When Amanda Marsalis welcomed Lizzy Caplan, star of Showtime’s “Masters of Sex” and the cult classic "Party Down," into her home for the cover of Bust Magazine, Amanda knew that the shoot was starting off with the perfect tone. “At my house I’ve photographed Jason Scwartzman, Lizzy, a few different lookbooks, Julie Delpy, and it always ends up being a nice, more intimate experience,” Amanda explains. “Maybe somebody who has their guard up lets it down a little bit because they’re actually in your space, and you’re hosting them. And so they’re acting more like a guest.” That gracious, collaborative energy comes through the photos in a feeling of intimacy. Amanda had already let Lizzy into her world, so Lizzy opened up for Amanda.
When Amanda picks locations for her shoots, she takes all these variables into account. Initially the project was slated to be set somewhere else before it fell through at the last minute. She had chosen that first space specifically. “I knew it basically had good vibes. And it was like a place where every person in the crew would be relaxed and have the space they need,” she says. Luckily, they were able to find the same elements in her home. “Every element is an important part of making sure you have good photos. Especially when you’re doing a cover and you have a few hours and you want everyone to be happy,” she explains. When everyone is relaxed and comfortable, that permeates the image and creates a better story in the photograph.

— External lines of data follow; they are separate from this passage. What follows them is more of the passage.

(** * Tenant database registry and router: a shallow embedding

  The development follows the Python sources module by module:
  - [Py]           the few pieces of Python semantics the code leans on
                   (truthiness, [or], exceptions as outcomes);
  - [Router]       communication/db_router.py;
  - [Middleware]   communication/middleware.py;
  - [Mixins]       communicationapp/mixins.py;
  - [Models]       config/models.py;
  - [Vault]        api/utils.py and communicationapp/utils.py (passwords);
  - [Registration] api/views.py, RegisterDBAPIView.post;
  - [Directory]    communicationapp/utils.py (directory client, cache,
                   alias registration);
  - [Ready]        communicationapp/mixins.py, _ensure_alias_ready.

  Python strings are [string]; dictionaries are [gmap]; sets are [gset]. *)

From Stdlib Require Import ZArith Bool.
From stdpp Require Import gmap strings list fin_maps pretty.

Local Open Scope string_scope.

(** ** Python semantics shared by all modules *)
Module Py.

(** [bool(s)] for a [str]: only the empty string is falsy. *)
Definition truthy (s : string) : bool :=
  match s with
  | EmptyString => false
  | String _ _ => true
  end.

(** [bool(x)] for a value that is either [None] or a [str]. *)
Definition truthy_opt (o : option string) : bool :=
  match o with
  | Some s => truthy s
  | None => false
  end.

(** [a or b] on values that are [None] or a [str]. *)
Definition or_ (a b : option string) : option string :=
  if truthy_opt a then a else b.

(** [s.startswith(p)] *)
Definition startswith (s p : string) : bool := String.prefix p s.

(** Exceptions the modelled code raises or lets through. *)
Inductive exn : Type :=
| ValueError (msg : string)
| RuntimeError (msg : string)
| DatabaseError (msg : string)
| ValidationError (msg : string)
| IntegrityError (msg : string)
| InvalidToken
| OtherError (msg : string).

(** The result of running a statement: it returns or it raises. *)
Inductive outcome (A : Type) : Type :=
| Returned (a : A)
| Raised (e : exn).
Arguments Returned {A} a.
Arguments Raised {A} e.

Definition is_raised {A} (o : outcome A) : bool :=
  match o with
  | Returned _ => false
  | Raised _ => true
  end.

End Py.

(** ** communication/db_router.py *)
Module Router.
Import Py.

(** The ambient tenant: the [ContextVar] [_current_tenant] (default [None])
    and the attribute [tenant_id] of [_thread_local]; a missing attribute
    and an attribute holding [None] read the same through
    [getattr(_thread_local, 'tenant_id', None)]. *)
Record TenantState : Type := mkTenantState {
  current_tenant : option string;
  thread_local_tenant_id : option string
}.

(** State of a fresh thread: nothing bound. *)
Definition unbound : TenantState := mkTenantState None None.

Definition set_current_tenant (tenant_id : option string) (_ : TenantState)
  : TenantState :=
  mkTenantState tenant_id tenant_id.

Definition get_current_tenant (st : TenantState) : option string :=
  match current_tenant st with
  | Some tenant_id => Some tenant_id
  | None => thread_local_tenant_id st
  end.

(** A model class, as far as the router looks at it: [model._meta.app_label]. *)
Record Model : Type := mkModel { app_label : string }.

(** The keyword arguments [**hints]. *)
Abbreviation Hints := (gmap string string).

Definition master_apps : gset string :=
  {[ "auth"; "admin"; "contenttypes"; "sessions"; "config"; "messages" ]}.

Definition postgres_main_apps : gset string := {[ "databases" ]}.

Definition tenant_apps : gset string := {[ "api"; "communicationapp" ]}.

(** [x in s] for a set of strings. *)
Definition in_set (x : string) (s : gset string) : bool := bool_decide (x ∈ s).

Definition _get_tenant_db (hints : Hints) (st : TenantState) : option string :=
  let from_hints :=
    if bool_decide (hints ≠ ∅) then
      match hints !! "tenant_db" with
      | Some tenant_db => if truthy tenant_db then Some tenant_db else None
      | None => None
      end
    else None in
  match from_hints with
  | Some tenant_db => Some tenant_db
  | None =>
      match get_current_tenant st with
      | Some tenant_id =>
          if truthy tenant_id && negb (String.eqb tenant_id "default")
          then Some ("client_" +:+ tenant_id)
          else None
      | None => None
      end
  end.

Definition db_for_read (model : Model) (hints : Hints) (st : TenantState)
  : string :=
  let app_label := app_label model in
  if in_set app_label master_apps then "default"
  else if in_set app_label postgres_main_apps then "postgres_main"
  else
    match (if in_set app_label tenant_apps
           then _get_tenant_db hints st else None) with
    | Some tenant_db => if truthy tenant_db then tenant_db else "default"
    | None => "default"
    end.

Definition db_for_write (model : Model) (hints : Hints) (st : TenantState)
  : string :=
  let app_label := app_label model in
  if in_set app_label master_apps then "default"
  else if in_set app_label postgres_main_apps then "postgres_main"
  else
    match (if in_set app_label tenant_apps
           then _get_tenant_db hints st else None) with
    | Some tenant_db => if truthy tenant_db then tenant_db else "default"
    | None => "default"
    end.

Definition allow_migrate (db app_label : string) : bool :=
  if in_set app_label master_apps then String.eqb db "default"
  else if in_set app_label postgres_main_apps then String.eqb db "postgres_main"
  else if in_set app_label tenant_apps then
    if String.eqb db "default" then false else startswith db "client_"
  else String.eqb db "default".

Definition allow_relation (obj1 obj2 : Model) (hints : Hints)
  (st : TenantState) : bool :=
  let db1 := db_for_read obj1 hints st in
  let db2 := db_for_read obj2 hints st in
  if String.eqb db1 db2 then true
  else if String.eqb db1 "default" && String.eqb db2 "default" then true
  else false.

End Router.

This way of working isn't a trick. She's not managing the emotions of everyone in the room for the benefit of the photograph. Instead she's inviting everyone along with her. That relaxed energy is kind of Amanda's thing. And she gets it through the collaborative spirit. "I always get permission to take my photographs and that’s why there’s an intimacy to them. It’s something we’ve agreed upon and we’re entering it together," she explains. "I’m not taking anything from anybody, and I’m not tricking anybody." Amanda doesn't have to hide behind manipulations and tricks. She shows up to work and invites her subjects along with her.